Python resident memory retention & Evan Jones' improvements

Matt Ernst matt.ernst at loomia.com
Fri Oct 2 18:41:02 EDT 2009


My apologies in advance if this has been addressed before. Google does
not presently seem to return search results for this group from more
than a couple of months ago.

I have some long-running Python processes that slowly increase in
resident memory size, and whose resident size goes down only when they
are restarted. I spent hours with gc and heapy but was unable to
identify obvious culprits. I eventually tracked the problem down to
buffering data to a queue for later processing. Putting to the queue
increases resident size, but getting from it never decreases resident
size. In fact I see the same behavior when I use plain lists instead
of queue objects.

I thought Evan Jones altered Python to deal with this very problem,
and the change went into the release of 2.5.

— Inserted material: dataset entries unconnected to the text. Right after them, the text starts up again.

(** As for the horizontal check, the first colliding tile decides. *)
Lemma check_collisions_y_first (tl : list Rect) (e : Entity) :
  check_collisions_y tl e
  = match find (fun tile => colliderect (rect e) tile) tl with
    | Some tile => check_collisions_y_step (set_on_ground e false) tile
    | None => set_on_ground e false
    end.
Proof.
  unfold check_collisions_y.
  change (rect e) with (rect (set_on_ground e false)).
  generalize (set_on_ground e false). clear e. intro e.
  induction tl as [|tile tl IH]; simpl; [reflexivity|].
  destruct (colliderect (rect e) tile) eqn:C.
  - apply check_collisions_y_idle;
      unfold check_collisions_y_step; rewrite C;
      destruct (Qgtb (vy (vel e)) 0) eqn:G; try reflexivity;
      destruct (Qltb (vy (vel e)) 0) eqn:L; try reflexivity; assumption.
  - replace (check_collisions_y_step e tile) with e; [exact IH|].
    unfold check_collisions_y_step. rewrite C. reflexivity.
Qed.

Variable tl : list Rect.
Hypothesis Hgrid : forallb grid_tile tl = true.

Lemma grid_in (t : Rect) : In t tl -> grid_tile t = true.
Proof using Hgrid. intro H. rewrite forallb_forall in Hgrid. auto. Qed.

(** A body that overlaps nothing and falls or rises by at most one tile
    overlaps nothing after the vertical sweep. *)
Lemma vertical_sweep_free (e : Entity) :
  0 < width (rect e) -> 0 < height (rect e) ->
  overlaps_none (rect e) tl = true ->
  (inject_Z (-32) <= vy (vel e))%Q -> (vy (vel e) <= inject_Z 32)%Q ->
  overlaps_none (rect (vertical_sweep tl e)) tl = true.
Proof using Hgrid.
  intros Hw Hh Hfree Hlo Hhi.
  rewrite overlaps_none_spec in Hfree.
  unfold vertical_sweep. rewrite check_collisions_y_first.
  cbn [rect set_rect].
  set (y1 := round_coord (inject_Z (y (rect e)) + vy (vel e))).
  change (add_y (rect e) (vy (vel e))) with (set_y (rect e) y1).
  destruct (find (fun tile => colliderect (set_y (rect e) y1) tile) tl)
    as [t|] eqn:F.
  - apply find_some in F. destruct F as [Hin Hc].
    unfold check_collisions_y_step. cbn [rect set_rect set_on_ground vel].
    rewrite Hc.
    destruct (Qcmp_cases (vy (vel e))) as [(G & Hq)|[(G & L & Hq)|(G & L & Hq)]];
      rewrite G; try rewrite L; cbn [rect set_rect set_on_ground set_vel];
      apply overlaps_none_spec; intros t' Hin'.
    + assert (Hy : y (rect e) + 0 <= y1 <= y (rect e) + 32).
      { apply round_coord_between; [apply Qlt_le_weak; exact Hq|assumption]. }
      apply snap_bottom_free; auto using grid_in. lia.
    + assert (Hy : y (rect e) + -32 <= y1 <= y (rect e) + 0).
      { apply round_coord_between; [assumption|apply Qlt_le_weak; exact Hq]. }
      apply snap_top_free; auto using grid_in. lia.
    + assert (Hy : y (rect e) + 0 <= y1 <= y (rect e) + 0).
      { apply round_coord_between; rewrite Hq; apply Qle_refl. }
      assert (E : set_y (rect e) y1 = rect e).
      { destruct (rect e). unfold set_y. cbn in *. f_equal. lia. }
      rewrite E in Hc. rewrite (Hfree t Hin) in Hc. discriminate.
  - cbn [rect set_on_ground]. apply overlaps_none_spec. intros t Hin.
    exact (find_none _ _ F t Hin).
Qed.

(** The same for the horizontal check, for a displacement [d] that goes
    the way of the velocity. *)
Lemma horizontal_check_free (e : Entity) (d : Q) :
  0 < width (rect e) -> 0 < height (rect e) ->
  overlaps_none (rect e) tl = true ->
  (inject_Z (-32) <= d)%Q -> (d <= inject_Z 32)%Q ->
  (Qgtb (vx (vel e)) 0 = true -> (0 <= d)%Q) ->
  (Qltb (vx (vel e)) 0 = true -> (d <= 0)%Q) ->
  (Qgtb (vx (vel e)) 0 = false -> Qltb (vx (vel e)) 0 = false -> (d == 0)%Q) ->
  overlaps_none
    (rect (check_collisions_x tl (set_rect e (add_x (rect e) d)))) tl = true.
Proof using Hgrid.
  intros Hw Hh Hfree Hlo Hhi Hpos Hneg Hzero.
  rewrite overlaps_none_spec in Hfree.
  rewrite check_collisions_x_first.
  cbn [rect set_rect].
  set (x1 := round_coord (inject_Z (x (rect e)) + d)).
  change (add_x (rect e) d) with (set_x (rect e) x1).
  destruct (find (fun tile => colliderect (set_x (rect e) x1) tile) tl)
    as [t|] eqn:F.
  - apply find_some in F. destruct F as [Hin Hc].
    unfold check_collisions_x_step. cbn [rect set_rect vel].
    rewrite Hc.
    destruct (Qgtb (vx (vel e)) 0) eqn:G; [|destruct (Qltb (vx (vel e)) 0) eqn:L];
      cbn [rect set_rect set_vel];
      apply overlaps_none_spec; intros t' Hin'.
    + assert (Hx : x (rect e) + 0 <= x1 <= x (rect e) + 32).
      { apply round_coord_between; auto. }
      apply snap_right_free; auto using grid_in. lia.
    + assert (Hx : x (rect e) + -32 <= x1 <= x (rect e) + 0).
      { apply round_coord_between; auto. }
      apply snap_left_free; auto using grid_in. lia.
    + assert (Hx : x (rect e) + 0 <= x1 <= x (rect e) + 0).
      { apply round_coord_between; rewrite (Hzero eq_refl eq_refl); apply Qle_refl. }
      assert (E : set_x (rect e) x1 = rect e).
      { destruct (rect e). unfold set_x. cbn in *. f_equal. lia. }
      rewrite E in Hc. rewrite (Hfree t Hin) in Hc. discriminate.
  - cbn [rect]. apply overlaps_none_spec. intros t Hin.
    exact (find_none _ _ F t Hin).
Qed.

Here is Tim Peters announcing the change:
http://mail.python.org/pipermail/python-dev/2006-March/061991.html

He included this simple test program to show the improvement:
"""
x = []
for i in xrange(1000000):
   x.append([])
raw_input("full ")
del x[:]
raw_input("empty ")
"""

If you look at resident size in the "full" stage, the interpreter has
grown to tens of megabytes. If you look at it in the "empty" stage, it
goes back down to less than 10 megabytes. But if you run this trivial
variation on the same program, memory use goes up and stays up:

"""
x = []
for i in xrange(1000000):
   x.append([])
raw_input("full ")
del x[:]
for i in xrange(1000000):
   x.append([])
del x[:]
raw_input("empty ")
"""

At the "empty" prompt resident memory size has not decreased. I see
this pattern of behavior in CPython 3.1.1, 2.6.3, 2.5.2, and Jython
2.5.1. I have tested under 32 and 64 bit Intel Linux.

At this point I suspect that I am not going to be able to force my
long-running processes to shrink their resident size, since I can't
force it in much simpler tests. I am curious about why it happens
though. That the second program should retain a larger resident memory
footprint than the first is (to me) quite surprising.